We knew that the Von Helms family, the original owners of Jacksonville’s 1860 Table Rock Billiard Saloon and the lovely 1878 Italianate style home at the corner of South Oregon and Pine streets, suffered several family tragedies.  Three daughters died in epidemics.  Another was murdered, but we’ve only recently come across more details.  Not that we would gossip, but….

It seems that daughter Anna had married Frederick B. Martin, a salesman for the Pacific Biscuit Company.  He was their Portland representative; she ran a fashionable Portland boarding house, the Ella, at the corner of Ella and Washington streets.  Anna’s older sister Emma helped run the boarding house. 

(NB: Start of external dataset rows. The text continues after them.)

(* ===== verification/SettlementBooks.v ===== *)
(** What canonical settlement does to the books: the journals of a confirmation are
    always postable, their net effect, their compensation, the replay of a confirmation
    after a restart, and the exclusion of a second settlement of the same payment. *)
From S2P Require Import Prelude GoStd SettlementTypes Ledger SettlementAccounting.
From S2P Require Allocation AllocationAccounting CrossChainAccounting PaymentAccounting.

(** * Valid confirmations *)

(** What [validConfirmation] guarantees about the fields that enter the journals. *)
Record settles (c : Confirmation) (principal excess : Z) : Prop := {
  st_source : cf_SourceUnits c = Big.to_string (principal + excess);
  st_target : cf_TargetUnits c = Big.to_string (principal + excess);
  st_principal : cf_PrincipalUnits c = Big.to_string principal;
  st_excess : cf_RefundableExcessUnits c = Big.to_string excess;
  st_debt : ∃ after, cf_DebtBeforeUnits c = Big.to_string (principal + after) ∧
    cf_DebtAfterUnits c = Big.to_string after ∧ 0 <= after;
  st_positive : 0 < principal;
  st_nonneg : 0 <= excess;
  st_ids : cf_CanonicalizationID c ≠ "" ∧ cf_PaymentID c ≠ "" ∧ cf_AllocationID c ≠ "" ∧
    cf_GatewayEventID c ≠ "" ∧ cf_CorrelationID c ≠ "" ∧ cf_RawGatewayPayloadHash c ≠ "" ∧
    Time.ns (cf_ConfirmedAt c) ≠ 0;
  st_assets : cf_SourceAssetID c ≠ "" ∧ cf_TargetAssetID c ≠ "" ∧
    cf_SourceAssetID c ≠ cf_TargetAssetID c }.

Lemma validConfirmation_settles c :
  validConfirmation c = true → ∃ principal excess, settles c principal excess.
Proof.
  unfold validConfirmation, canonicalPositive, canonicalNonNegative. intros Hv.
  destruct (Big.canonical_positive (cf_SourceUnits c)) as [s|] eqn:Es; [|done].
  destruct (Big.canonical_positive (cf_TargetUnits c)) as [t|] eqn:Et; [|done].
  destruct (Big.canonical_positive (cf_PrincipalUnits c)) as [p|] eqn:Ep; [|done].
  destruct (Big.canonical_nonneg (cf_RefundableExcessUnits c)) as [x|] eqn:Ex; [|done].
  destruct (Big.canonical_positive (cf_DebtBeforeUnits c)) as [b|] eqn:Eb; [|done].
  destruct (Big.canonical_nonneg (cf_DebtAfterUnits c)) as [a|] eqn:Ea; [|done].
  destruct (negb (s =? t) || _ || _) eqn:Hg; [done|]. bool_facts.
  apply Big.canonical_positive_Some in Es as [Es ?], Et as [Et ?], Ep as [Ep ?], Eb as [Eb ?].
  apply Big.canonical_nonneg_Some in Ex as [Ex ?], Ea as [Ea ?]. unfold Time.IsZero in *. bool_facts.
  exists p, x. subst s t b. split; try done. by exists a.
Qed.

(** * The journals of a settlement *)

Section Journals.
Context (poster : Poster) (c : Confirmation) (principal excess : Z).
Hypothesis Hc : settles c principal excess.
Hypothesis Hentity : legalEntityID poster ≠ "".

Lemma journal_well_formed bookID suffix entryType entries :
  bookID ≠ "" → entryType ≠ "" → (2 <= length entries)%nat →
  Forall (λ e, entry_ok e = true) entries →
  (∀ asset, side_total Debit asset entries = side_total Credit asset entries) →
  well_formed (journal poster c bookID suffix entryType entries).
Proof using Hc Hentity.
  intros. destruct Hc as [_ _ _ _ _ _ _ (?&?&?&?&?&?&?) _]. by split; simpl.
Qed.

Lemma pair_well_formed bookID suffix entryType a1 a2 asset units p1 p2 z :
  bookID ≠ "" → entryType ≠ "" → a1 ≠ "" → a2 ≠ "" → asset ≠ "" →
  Big.positive units = Some z →
  well_formed (journal poster c bookID suffix entryType
    [entry c a1 Debit asset units p1; entry c a2 Credit asset units p2]).
Proof using Hc Hentity.
  intros. apply journal_well_formed; try done. by eapply two_entries_ok.
Qed.

Lemma positive_units z units : units = Big.to_string z → 0 < z → Big.positive units = Some z.
Proof. intros -> Hz. apply Big.positive_Some. split; [apply Big.set_string_to_string|done]. Qed.

Lemma excess_units_settles : excess_units c = excess.
Proof using Hc.
  unfold excess_units, canonicalNonNegative. rewrite (st_excess _ _ _ Hc).
  by rewrite Big.canonical_nonneg_to_string by apply Hc.
Qed.

Lemma principalEntries_ok : Forall (λ e, entry_ok e = true) (principalEntries c).
Proof using Hc.
  destruct Hc as [_ Ht Hp Hx _ Hp0 Hx0 _ (_ & Ha & _)]. unfold principalEntries.
  rewrite excess_units_settles. unfold entry_ok.
  apply Forall_app. split; [|destruct (Z.ltb_spec 0 excess)]; repeat constructor; simpl;
    erewrite positive_units by (done || lia); by rewrite (proj2 (String.eqb_neq _ _) Ha).
Qed.

Lemma principalEntries_balanced asset :
  side_total Debit asset (principalEntries c) = side_total Credit asset (principalEntries c).
Proof using Hc.
  destruct Hc as [_ Ht Hp Hx _ Hp0 Hx0 _ _]. unfold principalEntries, side_total.
  rewrite excess_units_settles.
  destruct (Z.ltb_spec 0 excess); simpl; unfold entry_units; simpl;
    rewrite Ht, Hp, ?Hx, !Big.set_string_to_string; simpl;
    destruct (cf_TargetAssetID c =s asset); simpl; lia.
Qed.
(* ===== verification/ProjectorInvariant.v ===== *)
(** The cross-chain projector: what every reachable state guarantees.

    A projection that can be read was checked in full: its envelope, its source proof, its
    finality certificate, its execution, its acknowledgement and its dispute. Final facts
    are kept by every later operation, a chain event belongs to one message, and a refused
    operation changes nothing. *)
From S2P Require Import Prelude GoStd CrossChainTypes Message Projector.

(** * Authenticity of a projection *)

Section Authentic.
Context `{Keccak, ReorganizationCodec}.

Definition without_acknowledgement (m : MessageProjection) : MessageProjection :=
  mkProjection (m_MessageID m) (m_SourceChainID m) (m_DestinationChainID m) (m_Envelope m)
    (m_SourceProof m) (m_SourceFinalityCertificate m) (m_Execution m) (m_ExecutionProof m)
    None (m_SourceFinal m) (m_SourceEvidenceHash m) (m_ExecutionEvidenceHash m) (m_Disputed m)
    (m_Reorganization m) (m_Incident m).

(** The source fact was accepted with exactly what is stored. *)
Definition source_authentic (p : Projector) (id : string) (m : MessageProjection) : Prop :=
  ∃ envelope proof,
    m_Envelope m = Some envelope ∧ m_SourceProof m = Some proof ∧
    m_MessageID m = id ∧ MessageId envelope = id ∧
    m_SourceChainID m = SourceChainId envelope ∧ m_DestinationChainID m = DestinationChainId envelope ∧
    source_check p envelope proof (m_SourceFinalityCertificate m) =
      Ok (mkVerification (m_SourceEvidenceHash m) (m_SourceFinal m)) ∧
    eventIDs p !! proof_key proof = Some id.

Definition execution_authentic (p : Projector) (id : string) (m : MessageProjection) : Prop :=
  match m_Execution m, m_ExecutionProof m with
  | None, None => m_ExecutionEvidenceHash m = zero32 ∧ m_Acknowledgement m = None
  | Some result, Some proof =>
      er_MessageId result = id ∧
      (∃ envelope, m_Envelope m = Some envelope ∧
         execution_check p result proof =
           Ok (envelope, mkVerification (m_ExecutionEvidenceHash m) true)) ∧
      eventIDs p !! proof_key proof = Some id
  | _, _ => False
  end.

Definition acknowledgement_authentic (p : Projector) (id : string) (m : MessageProjection) : Prop :=
  ∀ a, m_Acknowledgement m = Some a →
    String.length id = 32%nat ∧ ak_MessageId a = id ∧ acknowledgement_matches a m = true ∧
    ∃ v, VerifyAcknowledgement (verifier p) a = Some v ∧ Final v = true ∧
         CanonicalEvidenceHash v ≠ zero32.

(** The evidence names the message and orphans its source fact or its execution; the
    incident is the one of that evidence on the route bound to the message's policy. *)
Definition disputed_by (p : Projector) (id : string) (m : MessageProjection)
    (e : ReorganizationEvidence) (incident : Incident) : Prop :=
  ∃ config hash index route envelope,
    reorganization_check p e = Ok (config, hash) ∧ ro_AffectedMessageIds e !! index = Some id ∧
    (sourceAffected config e index m = true ∨
     executionAffected config e index (without_acknowledgement m) = true) ∧
    m_Envelope m = Some envelope ∧
    routes p !! fixedBytes32 (RoutePolicyHash envelope) = Some route ∧
    incident = incident_of e hash route.

Definition dispute_authentic (p : Projector) (id : string) (m : MessageProjection) : Prop :=
  match m_Disputed m, m_Reorganization m, m_Incident m with
  | false, None, None => True
  | true, Some e, Some incident => disputed_by p id m e incident
  | _, _, _ => False
  end.

Record authentic (p : Projector) (id : string) (m : MessageProjection) : Prop := {
  au_source : source_authentic p id m;
  au_execution : execution_authentic p id m;
  au_acknowledgement : acknowledgement_authentic p id m;
  au_dispute : dispute_authentic p id m }.

Record inv (p : Projector) : Prop := {
  inv_chains : ∀ k c, chains p !! k = Some c → cc_ChainID c = k ∧ config_ok c = true;
  inv_size : (2 <= size (chains p))%nat;
  inv_routes : ∀ k r, routes p !! k = Some r → k ≠ zero32 ∧ r ≠ "";
  inv_messages : ∀ id m, messages p !! id = Some m → authentic p id m }.
Fixpoint trim_left (fuel : nat) (marks : list string) (s : string) : string :=
  match fuel with
  | O => s
  | S fuel =>
      match list_find (λ p, String.prefix p s = true) marks with
      | Some (_, p) => trim_left fuel marks (s_drop (String.length p) s)
      | None => s
      end
  end.

(** [strings.TrimSpace]. Every step removes at least one byte. *)
Definition TrimSpace (s : string) : string :=
  let left := trim_left (String.length s) spaces s in
  s_rev (trim_left (String.length left) ((λ p, s_rev p "") <$> spaces) (s_rev left "")) "".

(** [strings.ReplaceAll(s, "_", "-")]. *)
Fixpoint dashes (s : string) : string :=
  match s with
  | EmptyString => ""%string
  | String c r => String (if Ascii.eqb c "_"%char then "-"%char else c) (dashes r)
  end.

(** * Hexadecimal values *)

Definition importHex (value : string) (length : option nat) (allowZero : bool) : outcome string :=
  if (value <>s Gateway.ToLower value) || negb (String.prefix "0x" value) then Fail ErrHexForm
  else match Gateway.DecodeString (TrimPrefix value "0x") with
  | None => Fail ErrHexLength
  | Some raw =>
      if match length with Some n => negb (String.length raw =? n)%nat | None => false end ||
         (String.length raw =? 0)%nat
      then Fail ErrHexLength
      else if negb allowZero && negb (Gateway.nonzero_bytes raw) then Fail ErrHexZero
      else Ret raw
  end.

Definition mustImportHex (value : string) (length : option nat) (allowZero : bool) : outcome string :=
  must (importHex value length allowZero).

Definition mustImportBytes32 (value : string) (allowZero : bool) : outcome string :=
  mustImportHex value (Some 32%nat) allowZero.

Definition sameHex (configured expected : string) : bool :=
  match Gateway.DecodeString (TrimPrefix (TrimSpace configured) "0x") with
  | Some decoded => decoded =s expected
  | None => false
  end.

Definition hexHash (value : string) : string := Gateway.hex32 value.

Definition parseManifestFixedHex (value : string) (length : nat) : outcome string :=
  if (value <>s Gateway.ToLower value) || negb (String.prefix "0x" value) then Fail ErrManifestHex
  else match Gateway.DecodeString (TrimPrefix value "0x") with
  | None => Fail ErrManifestHex
  | Some raw => if negb (String.length raw =? length)%nat then Fail ErrManifestHex else Ret raw
  end.

Definition parseManifestHash (value : string) : outcome string :=
  let! raw := parseManifestFixedHex value 32 in
  if negb (Gateway.nonzero_bytes raw) then Fail ErrManifestZero else Ret raw.

(** All bytes equal to the first. *)
Fixpoint all_bytes (c : Ascii.ascii) (s : string) : bool :=
  match s with EmptyString => true | String d r => Ascii.eqb c d && all_bytes c r end.
Definition repeated_byte (s : string) : bool :=
  match s with EmptyString => true | String c r => all_bytes c r end.

Definition parseManifestAddress (value : string) : outcome string :=
  let! raw := parseManifestFixedHex value 20 in
  if negb (Gateway.nonzero_bytes raw) then Fail ErrManifestZero
  else if repeated_byte raw then Fail ErrManifestPlaceholder
  else Ret raw.

Definition mustManifestHash (value : string) : outcome string := must (parseManifestHash value).
Definition mustAddress (value : string) : outcome string := must (parseManifestAddress value).

(** [bytes.Compare(a, b) < 0] on strings of one length. *)
Definition bytes_lt (a b : string) : bool := be_value a <? be_value b.
Definition completion_steps (message : phase8ImportMessage) (payload : phase8DecodedPayload)
    (burnFinalizedAt finalizedAt : string) : list (projecting → projecting) :=
  [assign EscrowBurnResultHash (word_of payload 5);
   assign SourceBurnEvidenceHash (is_RawEvidenceObjectHash (im_Source message));
   assign BurnTransactionHash (is_TransactionHash (im_Source message));
   assign BurnLogIndex (is_LogIndex (im_Source message)); assign BurnFinalizedAt burnFinalizedAt;
   assign ReleaseTransactionHash (id_TransactionHash (im_Destination message));
   assign ReleaseLogIndex (id_LogIndex (im_Destination message));
   assign ReleaseFinalizedAt finalizedAt;
   assign ResultHash (id_ResultHash (im_Destination message));
   assign EffectMessageID (ie_MessageID (im_Envelope message));
   assign EffectTransactionHash (id_TransactionHash (im_Destination message));
   assign EffectLogIndex (id_LogIndex (im_Destination message));
   put_strip "escrow_burn_result_hash" EscrowBurnResultHash;
   put_strip "source_burn_transaction_hash" BurnTransactionHash;
   putNumber_of "source_burn_log_index" BurnLogIndex;
   put_strip "source_burn_evidence_hash" SourceBurnEvidenceHash;
   put_of "source_burn_finalized_at" BurnFinalizedAt;
   put_strip "destination_refund_transaction_hash" ReleaseTransactionHash;
   putNumber_of "destination_refund_log_index" ReleaseLogIndex;
   put_strip "destination_refund_result_hash" ResultHash;
   put_of "destination_refund_finalized_at" ReleaseFinalizedAt] ++ effect_fields.

(** The route of a cancellation message, with its purpose and components checked. *)
Definition cancellation_route (message : phase8ImportMessage) (manifest : phase8ReleaseManifest)
    (action : Z) : outcome phase8ManifestRoute :=
  let! route := phase8RouteForMessage message manifest in
  let! sourceComponent := or_fail ErrCancellationComponent
    (importHex (ie_SourceComponent (im_Envelope message)) (Some 20%nat) false) in
  let! destinationComponent := or_fail ErrCancellationComponent
    (importHex (ie_DestinationComponent (im_Envelope message)) (Some 20%nat) false) in
  let expectedPurpose := if action =? 14 then "REPORT"%string else "DISBURSEMENT"%string in
  let! _ := guard ((mr_Purpose route <>s expectedPurpose) ||
      negb (sameHex (mr_SourceComponent route) sourceComponent) ||
      negb (sameHex (mr_DestinationComponent route) destinationComponent)) ErrCancellationRoute in
  Ret route.

Definition action_steps (message : phase8ImportMessage) (manifest : phase8ReleaseManifest)
    (context : phase8FlowEconomics) (payload : phase8DecodedPayload)
    : outcome (list (projecting → projecting)) :=
  let action := ie_ActionType (im_Envelope message) in
  if action =? 1 then
    let! route := phase8RouteForMessage message manifest in
    Ret (effect context 0 false ++ lock_steps message context route)
  else if action =? 2 then Ret (effect context 0 true ++ mint_steps message context)
  else if action =? 5 then Ret (effect context 1 false ++ collateral_steps message context)
  else if action =? 6 then Ret (effect context 3 false ++ authorization_steps context)
  else if action =? 7 then Ret (effect context 3 true ++ settled_steps context)
  else if action =? 8 then Ret (effect context 5 false ++ repayment_steps message context)
  else if action =? 9 then Ret (effect context 6 false ++ release_authorization_steps context)
  else if action =? 10 then Ret (effect context 6 true ++ released_steps message context)
  else if (action =? 12) || (action =? 14) then
    let! route := cancellation_route message manifest action in
    let! finalizedAt := unixNumberRFC3339 (ip_BlockTimestamp (ia_Proof (im_Acknowledgement message))) in
    let shared := cancellation_steps message context payload route finalizedAt in
    if action =? 12 then Ret (shared ++ request_steps message payload)
    else
      let! burnFinalizedAt := unixNumberRFC3339 (ip_BlockTimestamp (is_Proof (im_Source message))) in
      Ret (shared ++ completion_steps message payload burnFinalizedAt finalizedAt)
  else Ret [].

Definition projectPhase8Action (message : phase8ImportMessage) (manifest : phase8ReleaseManifest)
    (context : phase8FlowEconomics) (fields : gmap string field_value)
    : outcome (phase8ActionEconomics * gmap string field_value) :=
  let! payload := decodePhase8ActionPayload (ie_ActionType (im_Envelope message)) (im_Payload message) in
  let! _ := matches payload context in
  let! steps := action_steps message manifest context payload in
  let done := perform steps (mkProjecting (initial_action message context) fields) in
  Ret (pj_action done, pj_fields done).

(** * Committing an action

    The database is the caller's: a query for the stored projection hash and the execution
    of a statement over one of the connections, which differ in their role, on an arbitrary
    world. A statement is the stored procedure it calls with its arguments; constants of
    its text are among them. *)

Inductive role := runtime_role | observer_role | finality_role | owner_role.

Inductive sql_value :=
| VText (s : string) | VInt (z : Z) | VBytes (b : string) | VTime (t : Time.t) | VNull
| VList (bs : list string).
Definition statement : Type := string * list sql_value.

Record Database (W : Type) := mkDatabase {
  db_currentUser : W → option string;
  db_projectionHash : string → W → option string;
  db_exec : role → statement → W → W * bool }.
Arguments db_currentUser {W} _ _.
Arguments db_projectionHash {W} _ _ _.
Arguments db_exec {W} _ _ _ _.

Definition hex_value (length : nat) (value : string) : outcome sql_value :=
  let! raw := mustImportHex value (Some length) false in Ret (VBytes raw).
Definition time_value (value : string) : outcome sql_value :=
  let! time := mustImportTime value in Ret (VTime time).

(** The arguments of a call are evaluated in order. *)
Fixpoint arguments (values : list (outcome sql_value)) : outcome (list sql_value) :=
  match values with
  | [] => Ret []
  | value :: rest => let! v := value in let! vs := arguments rest in Ret (v :: vs)
  end.
Definition call (procedure : string) (values : list (outcome sql_value)) : outcome statement :=
  let! vs := arguments values in Ret (procedure, vs).

Section Commit.
Variable messageID projectionHash : string.
Variable action : phase8ActionEconomics.
Let text (f : action_field) : outcome sql_value := Ret (VText (ae_text action f)).
Let hex32_of (f : action_field) : outcome sql_value := hex_value 32 (ae_text action f).
Let hex20_of (f : action_field) : outcome sql_value := hex_value 20 (ae_text action f).
Let time_of (f : action_field) : outcome sql_value := time_value (ae_text action f).
Let message : outcome sql_value := Ret (VBytes messageID).
Let projection : outcome sql_value := Ret (VBytes projectionHash).

Definition commit_bridge_lock (transactionHash finalizedAt : sql_value) : outcome statement :=
  call "commit_bridge_lock"
    [text LockID; text RouteID; Ret (VInt (Time.i64 (ae_RouteVersion action)));
     Ret (VInt (Time.i64 (ae_PolicyVersion action))); text ChainID; text AdapterID; message;
     text CanonicalAssetID; text WrappedAssetID; text Units; text LenderID; text LoanID;
     Ret transactionHash; text EffectLogIndex; projection; Ret finalizedAt].
Definition commit_wrapped_mint (transactionHash finalizedAt : sql_value) : outcome statement :=
  call "commit_wrapped_mint"
    [text MintID; text LockID; message; text WrappedAssetID; text Units; text Recipient;
     Ret transactionHash; text EffectLogIndex; text SupplyAfterUnits; projection; Ret finalizedAt].
Definition commit_satellite_collateral_lock (finalizedAt : sql_value) : outcome statement :=
  call "commit_satellite_collateral_lock"
    [text PositionID; text LoanID; text ChainID; hex20_of Vault; text CollateralAssetID;
     text RemotePositionKey; text Units; text BorrowerID; message; hex32_of CustodyCommitment;
     Ret finalizedAt].
Definition commit_disbursement_authorization (finalizedAt : sql_value) : outcome statement :=
  call "commit_disbursement_authorization"
    [text AuthorizationID; text LoanID; message; text WrappedAssetID; text Units; text BorrowerID;
     hex20_of Vault; Ret finalizedAt].
Definition commit_disbursement_result (transactionHash finalizedAt : sql_value) : outcome statement :=
  call "commit_disbursement_result"
    [text AuthorizationID; text LoanID; message; Ret transactionHash; text EffectLogIndex;
     hex32_of RecipientBalanceDeltaHash; text Units; Ret finalizedAt].
Definition commit_wrapped_burn (burnTransactionHash burnFinalizedAt : sql_value) : outcome statement :=
  call "commit_wrapped_burn"
    [text BurnID; text LockID; message; text PaymentID; text WrappedAssetID; text Units; text LenderID;
     Ret (VText "LOAN_REPAYMENT"); Ret burnTransactionHash; text BurnLogIndex; text SupplyAfterUnits;
     projection; Ret burnFinalizedAt].
Definition commit_canonical_release (releaseTransactionHash releaseFinalizedAt : sql_value)
    : outcome statement :=
  call "commit_canonical_release"
    [text BurnID; text BurnID; message; text CanonicalAssetID; text Units; text LenderID;
     Ret releaseTransactionHash; text ReleaseLogIndex; hex32_of ResultHash; Ret releaseFinalizedAt].
Definition commit_remote_repayment (releaseTransactionHash releaseFinalizedAt : sql_value)
    : outcome statement :=
  call "commit_remote_repayment"
    [text PaymentID; text LoanID; text BurnID; message; hex32_of ResultHash; text CanonicalAssetID;
     text Units; text Units; Ret (VInt 0); text LenderID; Ret releaseTransactionHash;
     text ReleaseLogIndex; projection; Ret releaseFinalizedAt].
Definition commit_collateral_release_authorization (finalizedAt : sql_value) : outcome statement :=
  call "commit_collateral_release_authorization"
    [text AuthorizationID; text LoanID; text PositionID; message; hex32_of ZeroDebtCommitment;
     text BorrowerID; Ret finalizedAt].
Definition commit_collateral_release (transactionHash finalizedAt : sql_value) : outcome statement :=
  call "commit_collateral_release"
    [text AuthorizationID; text LoanID; text PositionID; message; Ret transactionHash;
     text EffectLogIndex; hex32_of ReleaseResultHash; hex32_of AccountingReconciliationHash;
     text BorrowerID; Ret finalizedAt].
Definition record_loan_cancellation_request (finalizedAt : sql_value) : outcome statement :=
  call "record_loan_cancellation_request"
    [text CancellationID; text LoanID; text LockID; message; text RouteID; hex20_of SourceComponent;
     hex20_of DestinationComponent; hex32_of DisbursementMessageID; hex32_of DisbursementTombstoneHash;
     hex20_of HomeLoanAccount; hex20_of LenderAddress; hex20_of WrappedTokenAddress; text Units;
     hex32_of ImmutablePolicyHash; hex32_of ReasonCode; Ret finalizedAt].
Definition commit_loan_cancellation_completion : outcome statement :=
  call "commit_loan_cancellation_completion"
    [text CancellationID; text LoanID; text LockID; message; text RouteID; hex20_of SourceComponent;
     hex20_of DestinationComponent; hex32_of DisbursementMessageID; hex32_of DisbursementTombstoneHash;
     hex32_of EscrowBurnResultHash; hex20_of HomeLoanAccount; hex20_of LenderAddress;
     hex20_of WrappedTokenAddress; text Units; hex32_of ImmutablePolicyHash;
     hex32_of BurnTransactionHash; text BurnLogIndex; hex32_of SourceBurnEvidenceHash;
     time_of BurnFinalizedAt; hex32_of ReleaseTransactionHash; text ReleaseLogIndex;
     hex32_of ResultHash; time_of ReleaseFinalizedAt].
End Commit.

Section CommitRun.
Context {W : Type}.
Variable database : Database W.
(** * The statements derived from a message *)

Record phase8SQLImport := mkSQLImport {
  si_SerializedEnvelope : string; si_Envelope : phase8ImportEnvelope;
  si_SourceProof : phase8ImportProof; si_SourceCertificate : phase8ImportCertificate;
  si_DestinationProof : phase8ImportProof; si_DestinationCertificate : phase8ImportCertificate;
  si_ProviderAttempts : list phase8ProviderAttempt; si_Execution : phase8ImportExecution;
  si_Acknowledgement : phase8ImportAcknowledgement; si_ActionProjection : phase8ImportProjection;
  si_ActionEconomics : phase8ActionEconomics; si_Transitions : list phase8ImportTransition }.

Definition set_proof_identity (id chain proofHash rawEvidence observedAt abi : string)
    (p : phase8ImportProof) : phase8ImportProof :=
  mkImportProof abi id chain (ip_TransactionHash p) (ip_TransactionIndex p) (ip_LogIndex p)
    (ip_BlockNumber p) (ip_BlockTimestamp p) (ip_BlockHash p) (ip_ReceiptsRoot p)
    (ip_InclusionProofHash p) (ip_EventHash p) (ip_FinalityHeadNumber p) (ip_FinalityHeadHash p)
    (ip_ConfirmationDepth p) (ip_FinalityPolicyHash p) (ip_ObserverAuthorityHash p)
    (ip_ObserverSignedHeaderCommitment p) (ip_ObserverSignature p) proofHash rawEvidence observedAt.

Definition set_certificate_identity (id certificateHash certifiedAt abi bitmap : string)
    (c : phase8ImportCertificate) : phase8ImportCertificate :=
  mkImportCertificate abi id (ic_MessageID c) (ic_SourceProofHash c) (ic_SignerSetHash c)
    (ic_SignerSetVersion c) bitmap (u32 (Z.of_nat (length (ic_Signatures c)))) certificateHash
    (ic_Signatures c) certifiedAt.

Definition phase8CanonicalTransitions (sourceProof : phase8ImportProof)
    (sourceCertificate : phase8ImportCertificate) (destinationProof : phase8ImportProof)
    (destinationResultHash : string) : list phase8ImportTransition :=
  let sourceTime := ip_ObservedAt sourceProof in
  let destinationTime := ip_ObservedAt destinationProof in
  [mkTransition 1 "CREATED" "SOURCE_FINALIZING" None (ip_ProofHash sourceProof) sourceTime;
   mkTransition 2 "SOURCE_FINALIZING" "SOURCE_FINAL" None (ic_CertificateHash sourceCertificate) sourceTime;
   mkTransition 3 "SOURCE_FINAL" "SENT" None (ic_CertificateHash sourceCertificate) sourceTime;
   mkTransition 4 "SENT" "RELAYED" None (ip_ProofHash destinationProof) destinationTime;
   mkTransition 5 "RELAYED" "VERIFIED" None (ic_CertificateHash sourceCertificate) destinationTime;
   mkTransition 6 "VERIFIED" "EXECUTED" None destinationResultHash destinationTime;
   mkTransition 7 "EXECUTED" "ACK_PENDING" None destinationResultHash destinationTime;
   mkTransition 8 "ACK_PENDING" "ACKNOWLEDGED" None destinationResultHash destinationTime].
Definition validateMessageCreation (record : MessageRecord) : result sql_error Envelope :=
  if (String.length (mr_Envelope record) =? 0)%nat || (mr_MessageID record =s zero32) ||
     negb (mr_State record =? created) || negb (mr_Version record =? 1) ||
     Time.IsZero (mr_UpdatedAt record)
  then Err ErrInvalidSQLRepository
  else match decode_envelope (mr_Envelope record) (mr_MessageID record) with
  | None => Err ErrInvalidSQLRepository
  | Some envelope =>
      if Time.Before (mr_UpdatedAt record)
           (AsTime (default (mkTimestamp 0 0) (CreatedAt envelope)))
      then Err ErrInvalidSQLRepository
      else
        let payloadHash := bytes32 (PayloadHash envelope) in
        if (mr_Evidence record <>s zero32) && (mr_Evidence record <>s payloadHash)
        then Err ErrInvalidSQLRepository else Ok envelope
  end.

Definition validateCreatedResult (request record : MessageRecord) : bool :=
  negb ((mr_MessageID record <>s mr_MessageID request) ||
        (mr_Envelope record <>s mr_Envelope request) || negb (mr_State record =? created) ||
        negb (mr_Version record =? 1) ||
        negb (Time.Equal (mr_UpdatedAt record) (Time.UTC (mr_UpdatedAt request)))).

Definition transitionFailureClass (retryable : bool) : string :=
  if retryable then "RETRYABLE_TRANSPORT" else "".

Definition exactTransitionReplay (current : storedMessageSnapshot) (expectedVersion next : Z)
    (failureClass evidence : string) (updatedAt : Time.t) : bool :=
  (expectedVersion <? MaxUint64) &&
  (mr_Version (sn_record current) =? u64 (expectedVersion + 1)) &&
  (mr_State (sn_record current) =? next) && (mr_Evidence (sn_record current) =s evidence) &&
  (sn_failureClass current =s failureClass) &&
  Time.Equal (mr_UpdatedAt (sn_record current)) (Time.UTC updatedAt).

Definition with_evidence (evidence : string) (r : MessageRecord) : MessageRecord :=
  mkMessageRecord (mr_MessageID r) (mr_Envelope r) (mr_State r) (mr_Version r) evidence (mr_UpdatedAt r).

Reportedly, the Martins’ marriage was “stormy.”  When Martin was “discharged” from the biscuit company in 1906, he abandoned Anna and left for California.  When he returned to Portland at the end of the year, Anna refused to live with him or reconcile.  Martin blamed his sister-in-law Emma for interfering.

On January 6, 1907, Martin went to the Ella and gained admission to his wife’s apartments.  There he shot both Anna and Emma then went to the basement where he killed himself.  Anna was wounded; Emma died.  What transpired before the shooting is unknown since Anna was in hysterics.

Anna eventually remarried.  Both Anna and Emma are buried in the Helms family plot in the Odd Fellows section of Jacksonville’s Pioneer Cemetery.